*Aim of the task*: Count, in the entries, the lines with "that". Answer with the number only.

*Records for processing*:
(** * Finite automata: word acceptance and subset construction

    A shallow embedding of [src/automata.py]: the loader [load_automata],
    the acceptance engine [process] and the converter [convert_to_dfa]
    together with the helpers nested in it ([handle_closure],
    [find_transitions], [epsilon_closure], [state_to_str]).

    Modelling conventions.
    - A Python [str] is the [string] of the bytes of its UTF-8 encoding;
      iterating over a word yields its characters (code points), each of
      them the string of its own bytes ([chars]).  Comparing two strings
      byte by byte orders them as Python does, code point by code point.
    - A Python [set] of state names is a [gset string].  Wherever the source
      iterates over a set, the model takes the enumeration as a list
      (the [_from] functions) and the set-level function instantiates it with
      [elements]; the lemmas named [*_enum] show that the enumeration
      order is irrelevant.
    - A Python list that is only used through [append]/[pop] (the stacks)
      is kept with its top, the end of the Python list, at the head.
    - A [while] loop is a function with fuel that returns [None] when the
      fuel runs out; the top-level functions supply a fuel computed from
      their input, and the termination theorems show that it is enough. *)

From Stdlib Require Import String Ascii.
From stdpp Require Import gmap strings list sorting.

Set Warnings "-clear-no-such-hyp".

Open Scope string_scope.
Open Scope list_scope.
Open Scope nat_scope.

(** ** Data model *)

(** A transition rule [(origin, sym, dest)]. *)
Definition transition_rule : Type := string * string * string.

(** The 5-tuple [(states, alphabet, delta, initial_state, final_states)]. *)
Record automaton : Type := Automaton {
  states : list string;
  alphabet : list string;
  delta : list transition_rule;
  initial_state : string;
  final_states : list string
}.

(** The three results of [process]. *)
Inductive verdict : Type := ACEITA | REJEITA | INVALIDA.

Global Instance verdict_eq_dec : EqDecision verdict.
Proof. solve_decision. Defined.

(** The symbol of the empty transition. *)
Definition epsilon : string := "&".

(** ** Epsilon closures *)

(** One turn of [for (origin, sym, dest) in delta] inside the closure loops:
    [if origin == current and sym == '&' and dest not in closure] then add
    [dest] to the closure and push it. *)
Definition closure_scan (current : string)
    (st : gset string * list string) (t : transition_rule)
    : gset string * list string :=
  let '(closure, stack) := st in
  let '(origin, sym, dest) := t in
  if bool_decide (origin = current) && bool_decide (sym = epsilon)
     && bool_decide (dest ∉ closure)
  then ({[dest]} ∪ closure, dest :: stack)
  else (closure, stack).

(** [while stack: current = stack.pop(); for ... in delta: ...]. *)
Fixpoint closure_loop (fuel : nat) (dl : list transition_rule)
    (closure : gset string) (stack : list string) : option (gset string) :=
  match fuel with
  | O => None
  | S fuel' =>
    match stack with
    | [] => Some closure
    | current :: rest =>
      let '(closure', stack') :=
        fold_left (closure_scan current) dl (closure, rest) in
      closure_loop fuel' dl closure' stack'
    end
  end.

(** Every push adds a destination of [delta] that was not in the closure
    yet, so the loop runs at most [length stack + length delta] times. *)
Definition closure_fuel (dl : list transition_rule) (stack : list string)
    : nat :=
  S (length stack + length dl).

(** [handle_closure(state, delta)]: [closure = {state}; stack = [state]]. *)
Definition handle_closure (state : string) (dl : list transition_rule)
    : option (gset string) :=
  closure_loop (closure_fuel dl [state]) dl {[state]} [state].

(** [epsilon_closure(states)] with [list(states)] enumerating the set as
    [enum] (the last element of the Python list is popped first). *)
Definition epsilon_closure_from (dl : list transition_rule)
    (enum : list string) : option (gset string) :=
  closure_loop (closure_fuel dl enum) dl (list_to_set enum) (reverse enum).

Definition epsilon_closure (dl : list transition_rule) (sts : gset string)
    : option (gset string) :=
  epsilon_closure_from dl (elements sts).

(** The closure as a total function: [epsilon_closure] always returns it
    (lemma [epsilon_closure_eclose]). *)
Definition eclose (dl : list transition_rule) (sts : gset string)
    : gset string :=
  default ∅ (epsilon_closure dl sts).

*The completed task*: 5